Second, the ship was designed to be capable of overseas operation, with a better flight range with 20 or more passengers than any equipment now avail-able, in order to assist in conducting in-creased research and experimentation looking toward further extensions of international air transport service important to the United States in the foreign field. It was to furnish a basic design for future development of great international airliners. 

Powered with four Hornet (575 h.p. each) motors, this airplane, designed for a gross weight of 34,000 pounds, left the waters of Long Island Sound, at Stratford, during a test flight in 19 seconds. This, a natural takeoff, was especially satisfactory in view of the fact that there was little wind and a calm water surface to make takeoff conditions difficult. A cruising speed of 110 miles an hour was maintained with the engines turning up 1,650 r.p.m. The landing speed was under 60 miles an hour. Cruising speed on any three of the four engines is 95-100 miles an hour. 
The American Clipper is a high wined monoplane. The motors are tractor type installed in nacelles supported from the wing. The wing span is 114 feet, while its width is 16 feet. The length overall is 72 feet, 11 inches. The plane is capable of a top speed in excess of 130 miles an hour. Further tests are being made to substantiate this figure. And with gasoline capacity of over 1,000 gallons, it has a cruising range of 1,000 miles. 
A great deal of time and research has been put into this, America' largest seaplane. The first wind tunnel tests were run in October, 1928. About 300 hours were spent on testing the engine models with different cowls, alone. The date of the first water tests on the hull was April, 1929. About 2,000 runs were made at different speeds in the water and river basins, corresponding to about 200 hours of actual water testing. 
Competitive European development has reached the stage where America, to be successful in securing a place on world transport routes, has to produce a ship that will match the most advanced marine transport aircraft developed elsewhere. Pan American Airways, as the international air transport system of the United States, has provided the capital for production of two of these ships largely as an investment toward encouraging the development, in America, of this essential aircraft to keep pace with Europe's leadership in this type of plane.

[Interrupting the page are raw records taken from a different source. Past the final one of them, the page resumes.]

(* ===== verification/Auth.v ===== *)
(** * Share membership: the signed operation log ([src/auth.rs])

    Members are raw Ed25519 public keys.  Every membership change is a signed
    operation naming the operations it depends on; [AuthState] holds the
    applied operations in causal order, the ones whose dependencies have not
    arrived, and the state of the group CRDT of [p2panda_auth], which is a
    parameter. *)

From S2P Require Import Prelude World External Instances Share.

(** ** Identifiers *)

Abbreviation MemberId := bytes.
Abbreviation OpId := bytes.

(** [format!("{:02x}")] of every byte. *)
Definition to_hex (m : MemberId) : string := bytes_string (hex_encode m).

(** [str::is_char_boundary]: not inside a multi-byte character. *)
Definition is_char_boundary (s : bytes) (i : nat) : bool :=
  if decide (i = 0%nat \/ i = length s) then true
  else match s !! i with
       | Some c => negb ((128 <=? Z_of_byte c) && (Z_of_byte c <? 192))
       | None => false
       end.

Definition hex_value (c : byte) : option Z :=
  let z := Z_of_byte c in
  if (48 <=? z) && (z <? 58) then Some (z - 48)
  else if (97 <=? z) && (z <? 103) then Some (z - 87)
  else if (65 <=? z) && (z <? 71) then Some (z - 55)
  else None.

Fixpoint radix16 (acc : Z) (s : bytes) : option Z :=
  match s with
  | [] => Some acc
  | c :: s =>
      match hex_value c with
      | Some d => let v := 16 * acc + d in if 255 <? v then None else radix16 v s
      | None => None
      end
  end.

(** [u8::from_str_radix(_, 16)]: a leading [+] is accepted. *)
Definition from_str_radix (s : bytes) : option Z :=
  match s with
  | [] => None
  | [c] => radix16 0 [c]
  | c :: s' => if decide (c = Byte.x2b) then radix16 0 s' else radix16 0 s
  end.

(** The loop of [from_hex] from index [i] on, [k] turns left; slicing inside a
    character panics. *)
Fixpoint from_hex_loop (s : bytes) (k i : nat) : outcome bytes :=
  match k with
  | O => Ok []
  | S k =>
      if is_char_boundary s (2 * i) && is_char_boundary s (2 * i + 2) then
        match from_str_radix (take 2 (drop (2 * i) s)) with
        | Some v =>
            try! rest := from_hex_loop s k (S i) in
            Ok (byte_of_Z v :: rest)
        | None => Err (EBadHexByte (2 * i))
        end
      else Panic
  end.
(** *** A collision with a temporary name *)

Definition ws_fs4 : fsmap :=
  with_file (ws_root1 ++ ["a"]) (ws_text Byte.x61)
    (with_file (ws_root1 ++ ["a.peerdup-tmp"]) (ws_text Byte.x62) root_fs).
Definition ws_sent : world :=
  snd (sync_plaintext_to_shadow ws_root1 w_ring (dom (content ws_fs4 ws_root1)) (world_of ws_fs4)).
Definition ws_received (R : ReadDir) :=
  @sync_shadow_to_plaintext toy_metadata R _ ws_root1 w_ring (world_of (w_fs ws_sent)).

(** A file that has the name of another file's temporary copy does not
    survive the transfer when the host lists it first: decrypting reports
    success and names it in the manifest, but writing and renaming the other
    file's temporary copy has removed it. *)
Theorem tmp_collision_loses_file :
  match ws_received toy_read_dir with
  | (Ok man, w) =>
      bool_decide (["a.peerdup-tmp"] ∈ man) = true /\
      data_at (w_fs w) (ws_root1 ++ ["a"]) = Some (ws_text Byte.x61) /\
      data_at (w_fs w) (ws_root1 ++ ["a.peerdup-tmp"]) = None
  | _ => False
  end.
Proof. vm_compute. repeat split. Qed.
End witnesses.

Europe has until now been five years ahead of American aviation in the production of big commercial flying boats. This advancement was made possible by independent government subsidies which enabled manufacturers not only to meet the immediate needs of their international air line systems but to anticipate their future needs by building gradually toward the huge sea-going flying boats which can now undertake the important extensions of world transport routes. As a result, they have advanced gradually, proving each step as they went, from small marine craft to big marine planes which are now either completed or well under construction in France, Germany, and England. 
The American Clipper represents a jump from a standard airplane of about 8 tons gross weight to one of 17 tons. To accomplish this the manufacturers have had to hurdle all the intermediate steps - the valuable practical experience which usually comes from successive development of those intermediate-sized planes. Therefore, at critical points in the construction of this big craft they have had, theoretically, to test two or three imaginary flying boats which have never been built.
There are five passenger cabins in the American Clipper, which provide luxurious accommodations for 48 persons, each cabin larger than a Pullman compartment. The seats are copies of a famous Queen Anne easy chair, down-upholstered over an aluminum frame. The capacity of the ship, as flying boat, is 48 passengers; as amphibian, 36 passengers; and crew of five. It carries 2,000 pounds of mail.

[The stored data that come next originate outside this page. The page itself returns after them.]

(* ===== verification/Frame.v ===== *)
(** * What the sync engine may write

    Every operation of [Sync], whatever it is given and whatever fails,
    leaves every file alone but those below the share's directory, the
    share's state file with its temporary, and one temporary file next to
    the share's directory. *)

From S2P Require Import Prelude World Tree Clock External Instances Share Crypto Shadow Sync.

(** [librqbit] writes below the output folder of a torrent. *)
Class TorrentFolders `{Torrents} : Prop := {
  magnet_touches : forall mg ps p, touches (fun q => p `prefix_of` q) (add_torrent_magnet mg ps p);
  wait_touches : forall mg ps p w i w', add_torrent_magnet mg ps p w = (Ok (Some i), w') ->
    touches (fun q => p `prefix_of` q) (wait_until_completed i);
}.

(** The temporary file of a shadow file named [.bin]. *)
Definition beside (root : path) : path :=
  set_file_name root (default "" (file_name root) +:+ ".peerdup-tmp").

Lemma touches_bind_Ok S {A B : Type} (m : M A) (k : A -> M B) :
  touches S m -> (forall w a w', m w = (Ok a, w') -> touches S (k a)) -> touches S (bind m k).
Proof.
  intros Hm Hk w q Hq. specialize (Hm w q Hq). unfold bind.
  destruct (m w) as [[a|e|] w'] eqn:E; simpl in *; [|done..].
  rewrite <- Hm. by apply (Hk w a w').
Qed.

Lemma touches_inert S {A : Type} (m : M A) : (forall w, w_fs (snd (m w)) = w_fs w) -> touches S m.
Proof. intros Hm w q _. by rewrite Hm. Qed.

Lemma prefix_parent (root p : path) : root `prefix_of` p -> p <> root -> root `prefix_of` parent p.
Proof.
  intros [l ->] Hne. destruct l as [|c l _] using rev_ind; [by rewrite app_nil_r in Hne|].
  rewrite app_assoc, parent_snoc. by apply prefix_app_r.
Qed.

Lemma shadow_below root rel : root `prefix_of` shadow_file_for root rel.
Proof.
  assert (root `prefix_of` shadow_root root ++ rel) as Hp
    by (rewrite shadow_root_eq, <- app_assoc; by apply prefix_app_r).
  unfold shadow_file_for. destruct (file_name _); [|done]. apply prefix_app_r.
  apply prefix_parent; [done|]. rewrite shadow_root_eq, <- app_assoc. intros E.
  apply (f_equal length) in E. rewrite length_app in E. simpl in E. lia.
Qed.

Section frame.
Context `{MD : Metadata, ReadDir, Blake3, Entropy, Aead, WallClock, !Json PersistedState, Torrents, SocketAddrs}.
Context `{!TorrentFolders} (root dd : path) (sid : string).

Definition engine_file (q : path) : Prop :=
  root `prefix_of` q \/ q = beside root \/ q = sfile dd sid \/ q = stmp dd sid.

Abbreviation framed := (touches engine_file).

Lemma framed_inner {A : Type} (m : M A) : touches (fun q => root `prefix_of` q) m -> framed m.
Proof. apply touches_mono. intros q Hq. by left. Qed.

Lemma framed_none {A : Type} (m : M A) : touches (fun _ => False) m -> framed m.
Proof. by apply touches_mono. Qed.

Lemma framed_at {A : Type} p (m : M A) :
  root `prefix_of` p -> touches (fun q => q = p) m -> framed m.
Proof. intros Hp. apply touches_mono. intros q ->. by left. Qed.

Lemma collect_frame fuel root' dir : framed (collect_fuel fuel root' dir).
Proof.
  revert dir. induction fuel as [|fuel IH]; intros dir; cbn [collect_fuel]; [auto with peerdup|].
  apply touches_bind; [auto with peerdup|]. intros names.
  induction names as [|n names IHn]; cbn [collect_entries]; [auto with peerdup|].
  case_decide; [done|]. apply touches_bind; [auto with peerdup|]. intros ft.
  apply touches_bind; [destruct ft; [auto 10 with peerdup|apply IH|auto with peerdup]|]. intros here.
  apply touches_bind; [done|]. auto with peerdup.
Qed.

Lemma collect_files_frame root' dir : framed (collect_files root' dir).
Proof. intros w q. apply collect_frame. Qed.

Lemma has_content_frame p : framed (has_content p).
Proof. unfold has_content. auto 10 with peerdup. Qed.

Lemma snapshot_frame p : framed (snapshot_content p).
Proof.
  unfold snapshot_content. apply touches_bind; [apply collect_files_frame|]. intros ps. cbv zeta.
  apply touches_bind; [|auto with peerdup].
  induction (sort_by id ps) as [|r l IH]; cbn [hash_files]; [auto with peerdup|].
  apply touches_bind; [auto with peerdup|]. intros d. apply touches_bind; [done|]. auto with peerdup.
Qed.

Lemma to_shadow_frame key man : framed (sync_plaintext_to_shadow root key man).
Proof.
  unfold sync_plaintext_to_shadow. cbv zeta. apply touches_bind; [auto with peerdup|]. intros _.
  apply touches_bind.
  { apply touches_forM. intros rel _. eapply framed_at; [apply shadow_below|apply encrypt_file_touches]. }
  intros _. apply touches_bind; [auto with peerdup|]. intros ex. apply touches_bind.
  { destruct ex; [apply collect_files_frame|auto with peerdup]. }
  intros l. apply touches_forM. intros rel _. unfold drop_shadow_orphan.
  destruct (plaintext_rel_from_shadow_rel rel); [|auto with peerdup]. case_decide; [auto with peerdup|].
  apply touches_bind; [|auto with peerdup]. apply touches_attempt.
  apply (framed_at (shadow_root root ++ rel)); [|apply touches_remove_file].
  rewrite shadow_root_eq, <- app_assoc. by apply prefix_app_r.
Qed.

Lemma decrypt_file_frame key rel : framed (decrypt_file root key rel).
Proof.
  unfold decrypt_file. destruct (plaintext_rel_from_shadow_rel rel) as [p|]; [|auto with peerdup].
  cbv zeta. apply touches_bind; [auto with peerdup|]. intros ct.
  apply touches_bind; [auto with peerdup|]. intros pt.
  apply touches_bind; [auto with peerdup|]. intros _.
  apply touches_bind_Ok; [auto with peerdup|]. intros w n w' [Hn _]%lift_Ok.
  assert (engine_file (set_file_name (root ++ p) (n +:+ ".peerdup-tmp"))) as Htmp.
  { apply ok_or_Ok in Hn. destruct p as [|c p _] using rev_ind.
    - right. left. rewrite app_nil_r in *. unfold beside. by rewrite Hn.
    - left. rewrite app_assoc. unfold set_file_name. rewrite removelast_last, <- app_assoc.
      by apply prefix_app_r. }
  apply touches_bind.
  { apply touches_ctx. eapply touches_mono; [|apply touches_write]. by intros q ->. }
  intros _. apply touches_bind; [|auto with peerdup].
  apply touches_ctx. eapply touches_mono; [|apply touches_rename].
  intros q [->| ->]; [done|]. left. by apply prefix_app_r.
Qed.

Lemma to_plaintext_frame key : framed (sync_shadow_to_plaintext root key).
Proof.
  unfold sync_shadow_to_plaintext. cbv zeta. apply touches_bind; [auto with peerdup|]. intros ex.
  destruct (negb ex); [auto with peerdup|]. apply touches_bind; [apply collect_files_frame|].
  intros l. induction l as [|r l IH]; cbn [decrypt_files]; [auto with peerdup|].
  apply touches_bind; [apply decrypt_file_frame|]. intros p. apply touches_bind; [done|].
  auto with peerdup.
Qed.

Lemma delete_orphans_frame old new : framed (delete_orphans root old new).
Proof.
  apply touches_forM. intros rel _. apply touches_bind; [|auto with peerdup]. apply touches_attempt.
  apply (framed_at (root ++ rel)); [by apply prefix_app_r|apply touches_remove_file].
Qed.

Lemma state_save_touches st : touches (fun q => q = sfile dd sid \/ q = stmp dd sid) (state_save dd sid st).
Proof.
  destruct (json_to_vec st) as [json|] eqn:E.
  - intros w q Hq. destruct (state_save_run_eq dd sid st json w E) as [-> _].
    by apply write_atomic_touches.
  - unfold state_save. cbv zeta. rewrite E. apply touches_bind; [auto with peerdup|]. intros _.
    apply touches_bind_Ok; [auto with peerdup|]. by intros w a w' [? _]%lift_Ok.
Qed.

Lemma persist_frame s : framed (persist dd sid s).
Proof. eapply touches_mono; [|apply state_save_touches]. intros q [->| ->]; right; right; auto. Qed.

Lemma drop_torrent_frame cur : framed (drop_torrent cur).
Proof.
  destruct cur as [s|]; simpl; [|auto with peerdup]. apply touches_bind; [|auto with peerdup].
  apply touches_attempt, touches_inert. intros w. apply session_delete_inert.
Qed.

Lemma create_and_add_frame config r : framed (create_and_add_shadow_torrent config r).
Proof.
  unfold create_and_add_shadow_torrent. cbv zeta.
  apply touches_bind; [apply touches_ctx, touches_inert; intros w; apply create_torrent_inert|].
  intros res. apply touches_bind; [apply touches_inert; intros w; apply add_bytes_inert|].
  intros resp. apply touches_bind; [auto with peerdup|]. auto with peerdup.
Qed.

Lemma adopt_frame config key clock vh man :
  sc_id config = sid -> framed (adopt config root dd key clock vh man).
Proof.
  intros Hs. unfold adopt. rewrite Hs. apply touches_bind; [apply to_shadow_frame|]. intros _.
  apply touches_bind; [apply create_and_add_frame|]. intros r.
  apply touches_bind; [auto with peerdup|]. intros now. cbv zeta.
  apply touches_bind; [apply persist_frame|]. auto with peerdup.
Qed.

Lemma local_change_frame config port me key st :
  sc_id config = sid -> framed (on_local_change config root dd port me key st).
Proof.
  intros Hs. unfold on_local_change. apply touches_bind.
  2: { intros [[s|]|e|]; auto with peerdup. }
  apply touches_attempt. unfold handle_local_change.
  apply touches_bind; [apply has_content_frame|]. intros b. destruct (negb b); [auto with peerdup|].
  apply touches_bind; [apply snapshot_frame|]. intros sn.
  match goal with |- context [if ?c then _ else _] => destruct c end; [auto with peerdup|].
  apply touches_bind; [apply drop_torrent_frame|]. intros _.
  apply touches_bind; [by apply adopt_frame|]. auto with peerdup.
Qed.

Lemma reconcile_frame config me key :
  sc_id config = sid -> framed (reconcile_on_start config root dd me key).
Proof.
  intros Hs. unfold reconcile_on_start. apply touches_bind.
  { unfold state_load. cbv zeta. apply touches_bind; [auto with peerdup|]. intros ex.
    destruct (negb ex); auto 10 with peerdup. }
  intros v. apply touches_bind; [apply has_content_frame|]. intros b.
  destruct v as [p|]; (destruct (negb b); [auto with peerdup|]);
    (apply touches_bind; [apply snapshot_frame|]; intros sn).
  - case_decide.
    + apply touches_bind; [apply to_shadow_frame|]. intros _.
      apply touches_bind; [apply create_and_add_frame|]. auto with peerdup.
    + apply touches_bind; [by apply adopt_frame|]. auto with peerdup.
  - apply touches_bind; [by apply adopt_frame|]. auto with peerdup.
Qed.

Lemma apply_remote_frame ih vh rc rts eps key cur :
  framed (apply_remote_sync root ih vh rc rts eps key cur).
Proof.
  unfold apply_remote_sync. cbv zeta. case_decide; [auto with peerdup|].
  assert (root `prefix_of` shadow_root root) as Hsh
    by (rewrite shadow_root_eq; by apply prefix_app_r).
  apply touches_bind; [apply drop_torrent_frame|]. intros _.
  apply touches_bind; [auto with peerdup|]. intros _.
  apply touches_bind_Ok.
  { apply framed_inner. eapply touches_mono; [|apply magnet_touches]. intros q Hq. by etrans. }
  intros w resp w' Ha. apply touches_bind_Ok; [auto with peerdup|]. intros w1 i w2 [Hi _]%lift_Ok.
  apply ok_or_Ok in Hi as ->. apply touches_bind.
  { apply touches_ctx, framed_inner. eapply touches_mono; [|by eapply wait_touches].
    intros q Hq. by etrans. }
  intros _. apply touches_bind; [apply touches_ctx, to_plaintext_frame|]. intros man.
  apply touches_bind; [apply snapshot_frame|]. intros sn. case_decide; [auto with peerdup|].
  apply touches_bind; [destruct cur; [apply delete_orphans_frame|auto with peerdup]|].
  auto with peerdup.
Qed.

Lemma commit_frame port s : framed (commit dd sid port s).
Proof.
  unfold commit. apply touches_bind; [apply touches_attempt, persist_frame|]. auto with peerdup.
Qed.

Lemma on_announce_frame config port key a st :
  sc_id config = sid -> framed (on_announce config root dd port key a st).
Proof.
  intros Hs. assert (forall vh rc rt, framed (fetch_remote config root dd port key a vh rc rt st)) as Hf.
  { intros vh rc rt. unfold fetch_remote. rewrite Hs.
    apply touches_bind; [apply touches_attempt, apply_remote_frame|].
    intros [s|e|]; [apply commit_frame|auto with peerdup..]. }
  unfold on_announce. destruct (an_version_hash a), (an_clock a), (an_timestamp a); auto with peerdup.
  cbv zeta. destruct st as [l|]; [|apply Hf]. destruct (compare _ _); auto with peerdup.
  rewrite Hs. destruct (lww_we_win _ _ _ _); [apply commit_frame|apply Hf].
Qed.
End frame.

(** ** Property *)

Section properties.
Context `{MD : Metadata, ReadDir, Blake3, Entropy, Aead, WallClock, !Json PersistedState, Torrents, SocketAddrs}.

(** C17. The reach of the sync engine: starting up, reacting to a local change and
    reacting to any announce, with any outcome and under any I/O failures,
    change no file outside the share's directory other than the share's own
    state file, its temporary, and one temporary beside the directory. *)
Theorem sync_engine_frame `{!TorrentFolders} (config : ShareConfig) (root dd : path) (port : Z)
    (me : string) (key : KeyRing) (a : Announce) (st : option ShareState) (w : world) (q : path)
    (Hout : ~ root `prefix_of` q) (Hbeside : q <> beside root)
    (Hstate : q <> sfile dd (sc_id config) /\ q <> stmp dd (sc_id config)) :
  file_at (w_fs (snd (reconcile_on_start config root dd me key w))) q = file_at (w_fs w) q /\
  file_at (w_fs (snd (on_local_change config root dd port me key st w))) q = file_at (w_fs w) q /\
  file_at (w_fs (snd (on_announce config root dd port key a st w))) q = file_at (w_fs w) q.
Proof.
  assert (~ engine_file root dd (sc_id config) q) as Hq by (unfold engine_file; tauto).
  split; [|split].
  - by apply (reconcile_frame root dd (sc_id config)).
  - by apply (local_change_frame root dd (sc_id config)).
  - by apply (on_announce_frame root dd (sc_id config)).
Qed.
End properties.

(** ** Witness *)

(** A session whose transfers bring nothing. *)
Definition idle_torrents : Torrents.
Proof.
  refine {| create_torrent := fun _ n => ret ("ih-" +:+ default "" n, []);
            add_torrent_bytes := fun _ _ => ret (Some 0%nat);
            add_torrent_magnet := fun _ _ _ => ret (Some 1%nat);
            wait_until_completed := fun _ => ret tt;
            session_delete := fun _ => ret tt |}; try done; by intros ? ? ?.
Defined.

Definition idle_folders : @TorrentFolders idle_torrents.
Proof. by split. Qed.

Section witnesses.
#[local] Existing Instance toy_metadata.
#[local] Existing Instance toy_entropy.
#[local] Existing Instance toy_aead.
#[local] Existing Instance toy_blake3.
#[local] Existing Instance toy_read_dir.
#[local] Existing Instance toy_clock.
#[local] Existing Instance toy_state.
#[local] Existing Instance toy_addrs.
#[local] Existing Instance idle_torrents.
#[local] Existing Instance idle_folders.

(** The keyring of the share survives an edit of the share. *)
Lemma sync_engine_frame_witness :
  file_at (w_fs (snd (on_local_change wy_cfg ws_root2 wy_dd 4240 "p" ws_ring2 None wz_full)))
    (kfile wy_dd (sc_id wy_cfg)) =
  file_at (w_fs wz_full) (kfile wy_dd (sc_id wy_cfg)).
Proof.
  destruct (sync_engine_frame wy_cfg ws_root2 wy_dd 4240 "p" ws_ring2 wy_announce None wz_full
    (kfile wy_dd (sc_id wy_cfg))) as (_ & E & _).
  - intros [l Hl]. discriminate Hl.
  - vm_compute. discriminate.
  - split; vm_compute; discriminate.
  - exact E.
Defined.
End witnesses.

Juan T. Trippe. president of Pan American Airways, presided at the dedication. He has succeeded in organizing and operating one of the greatest aerial transportation systems in the world. His smile is as spontaneous now as at the beginning, when Mrs. Coolidge acted as the sponsor of the Christopher Columbus. We especially admire an organization that can be put on a show in Washington where Lieutenant Commanders act as ushers. An organization that can do that can take you there - anywhere - and bring you back.

International Commercial Aviation on the American Continent

At the fourth Pan American Commercial Conference, held in Washington, D.C., October 5-12, the peculiar adaptability of the airplane to the transportation situation on the American continent was revealed in the fact that in 1930 there were in existence in the American Republics a total of about 69,000 miles of air lines in regular operation. This total was nearly twice as great as the amount of mileage in regular operation on the European continent at the same time, and was composed of about 31,000 miles in the United States, and 38,000 miles in and between the countries of the Western Hemisphere south of the United States. When it is realized that the "Scadta" line of Colombia, known as "the first successful commercial air service in the world," began operations in 1920 on the Magdalena River, the tremendous growth in commercial aviation on the American Continent in the last decade is appreciated.
A phase of commercial aviation which is becoming of increasing importance is that of tourist travel by air. The possibilities of the development of this mode of transportation become increasingly apparent when it is realized that it makes possible extended trips for persons who have but a limited time at their disposal.
As a basis for the successful establishment of air lines, nearly all the governments, members of the Pan American Union, have arranged for the carriage of the their local and foreign mails by air.